On the third call, Kenny Crater, 28, formerly of Barberton, Ohio, but now a junior sculpture major at Metropolitan State University in Denver, answered.

"It was a woman and she said 'I may be having a stroke,'" said Crater, who kept his Northeast Ohio area code as part of his phone number after moving out West.

Crater asked the caller, "Who are you calling, Ma'am?"

Smith said she replied, "I am trying to reach my son."

Although he was hundreds of miles away, Crater assured the woman that he would help her and asked her name and address so he could call for help.

Crater said he dialed 911 from his Ohio-oriented phone and the Brimfield Police Department back in Ohio answered.

Dispatchers there transferred him to Cuyahoga Falls.

About the same time, Smith was finally able to call her son who arrived at the house when paramedics and Cuyahoga Falls police arrived.

"They were wonderful," she said of her rescuers.

Smith was taken to Summa Western Reserve Hospital in Cuyahoga Falls where it was determined that she had suffered a mini-stroke, said Dr. Joseph Nienaltowski, director of patient care experience at the hospital.

She is still undergoing tests.

"She's a fighter," Nienaltowski said.

Smith said she will forever be thankful for Crater's actions.

He saved my life," said Smith, who is retired. "I want this kid to be praised to high heaven."

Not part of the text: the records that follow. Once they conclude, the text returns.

Lemma browser_reads_what_device_wrote_witness :
  isPremium
    (final (fetchPremiumStatus Date_parse_iso toISOString
              (browser_world (row true (Some "2001-01-01T00:00:00.000Z")))
              (Some u1) (provider in_browser false) [])) = false.
Proof.
  destruct (browser_reads_what_device_wrote Date_parse_iso toISOString
              (reporting_world expired_in_2001)
              (browser_world (row true (Some "2001-01-01T00:00:00.000Z")))
              u1 (provider on_android false) (provider in_browser false) []
              true (Some "2001-01-01T00:00:00.000Z")
              eq_refl eq_refl eq_refl eq_refl) as (st & Hst & Hflag).
  - intros ms Hms. injection Hms as Hms. unfold toISOString in *.
    repeat case_bool_decide; subst; try discriminate; split; reflexivity.
  - rewrite Hflag. injection Hst as <-. reflexivity.
Defined.

Lemma sign_out_clears_stale_flag_witness :
  isPremium
    (final (fetchPremiumStatus Date_parse toISOString
              (browser_world (row true None)) (Some u1)
              (final (fetchPremiumStatus Date_parse toISOString
                        (browser_world no_row) None
                        (provider in_browser true) []))
              [])) = true.
Proof.
  apply (sign_out_clears_stale_flag Date_parse toISOString
           (browser_world no_row) (browser_world (row true None)) u1
           (provider in_browser true) [] []).
  - reflexivity.
  - eexists _, _. repeat split; try reflexivity. by left.
Defined.

Lemma device_resolution_reconfigures_witness :
  Iap (IAP.Configure "goog_key" (Some "u1"))
  ∈ calls (fetchPremiumStatus Date_parse toISOString device_world (Some u1)
             (provider configured_for_u1 true) [])
  /\ IAP.appUserId
       (iapService
          (final (fetchPremiumStatus Date_parse toISOString device_world
                    (Some u1) (provider configured_for_u1 true) [])))
     = Some "u1".
Proof.
  apply (device_resolution_reconfigures Date_parse toISOString device_world
           u1 (provider configured_for_u1 true) [] "goog_key");
    reflexivity.
Defined.
End PremiumExtra.

(** ** Further properties of the credential form *)

Module AuthExtra.
Import Auth AuthRuns.

Section Host.
Variable trim : string -> string.

(** What a submission with both fields filled in does, by the answer of the
    backend call it makes. *)
Lemma handleSubmit_filled env s t :
  nonempty (email s) = true -> nonempty (password s) = true ->
  handleSubmit trim env s t
  = match mode s, auth_signUp env, auth_signIn env with
    | signup, Ok _, _ =>
        (Ok tt,
         {| mode := signin; email := email s; password := password s;
            isSubmitting := false |},
         ((t ++ [PreventDefault]) ++ [remote_call trim s])
           ++ [Toast "Check your email"
                 "We sent a confirmation email. After confirming, come back and sign in."])
    | signin, _, Ok _ =>
        (Ok tt,
         {| mode := signin; email := email s; password := password s;
            isSubmitting := false |},
         (((t ++ [PreventDefault]) ++ [remote_call trim s])
            ++ [Navigate "/"]) ++ [ReloadAfter 50])
    | signup, Throw e, _ | signin, _, Throw e =>
        (Ok tt,
         {| mode := mode s; email := email s; password := password s;
            isSubmitting := false |},
         ((t ++ [PreventDefault]) ++ [remote_call trim s])
           ++ [Toast "Authentication failed"
                 (js_or_lit (message e) (fallback_message (mode s)))])
    end.
Proof.
  intros He Hp. unfold handleSubmit, setIsSubmitting, setMode, remote_call.
  munfold. simpl. rewrite He, Hp. simpl.
  destruct (mode s); simpl.
  - by destruct (auth_signUp env), (auth_signIn env).
  - by destruct (auth_signUp env), (auth_signIn env).
Qed.

Lemma handleSubmit_unfilled env s t :
  nonempty (email s) && nonempty (password s) = false ->
  handleSubmit trim env s t
  = (Ok tt,
     {| mode := mode s; email := email s; password := password s;
        isSubmitting := false |},
     (t ++ [PreventDefault])
       ++ [Toast "Missing info" "Please enter an email and password."]).
Proof.
  intros H. unfold handleSubmit, setIsSubmitting. munfold. simpl.
  by destruct (nonempty (email s)), (nonempty (password s)).
Qed.

(** X19.  A sign-in that the backend accepts calls it once, with the trimmed
    email and the password as typed, then navigates to the root and
    schedules the reload 50 ms later; no notification is shown and the mode
    stays sign-in. *)
Theorem signin_navigates_and_reloads env s t :
  mode s = signin -> email s <> "" -> password s <> "" ->
  auth_signIn env = Ok tt ->
  handleSubmit trim env s t
  = (Ok tt,
     {| mode := signin; email := email s; password := password s;
        isSubmitting := false |},
     (((t ++ [PreventDefault]) ++ [SignIn (trim (email s)) (password s)])
        ++ [Navigate "/"]) ++ [ReloadAfter 50]).
Proof.
  intros Hm He Hp Hin.
  rewrite handleSubmit_filled by (by destruct (email s), (password s)).
  unfold remote_call. rewrite Hm, Hin. by destruct (auth_signUp env).
Qed.

(** X20.  When the backend rejects the call, in either mode, the submission
    still completes: one "Authentication failed" notification carries the
    error's message, or the fallback text of the mode when the error has
    none; nothing navigates, and the mode and the fields stay as they were. *)
Theorem rejection_is_notified env s t e :
  email s <> "" -> password s <> "" ->
  (mode s = signup /\ auth_signUp env = Throw e)
  \/ (mode s = signin /\ auth_signIn env = Throw e) ->
  handleSubmit trim env s t
  = (Ok tt,
     {| mode := mode s; email := email s; password := password s;
        isSubmitting := false |},
     ((t ++ [PreventDefault]) ++ [remote_call trim s])
       ++ [Toast "Authentication failed"
             (js_or_lit (message e) (fallback_message (mode s)))]).
Proof.
  intros He Hp H.
  rewrite handleSubmit_filled by (by destruct (email s), (password s)).
  destruct H as [[Hm Hr]|[Hm Hr]]; rewrite Hm, Hr; [done|].
  by destruct (auth_signUp env).
Qed.

(** X21.  The emptiness test is made on the fields as typed: whenever both
    are non-empty, exactly one backend call is made, whatever it answers,
    and it carries the trimmed email (which may be empty) and the untrimmed
    password. *)
Theorem filled_form_calls_backend_once env s :
  email s <> "" -> password s <> "" ->
  filter (fun ev => is_remote ev = true) (calls (handleSubmit trim env s []))
  = [remote_call trim s].
Proof.
  intros He Hp.
  rewrite handleSubmit_filled by (by destruct (email s), (password s)).
  unfold remote_call.
  destruct (mode s), (auth_signUp env), (auth_signIn env); reflexivity.
Qed.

Crater remains modest about his role in the rescue.

"I do not feel like I have done anything special," he said. "I didn't save her. She found me. She kind of saved herself. I made a phone call."

Smith said she'd like to do something special for Crater, to express her gratitude. She's thinking about paying the bill for his cellphone for a year.

Smith said Crater could easily have ignored a call from a number he didn't know.

"People have to know there are still good people in the world," Smith said. "He took the time to do this."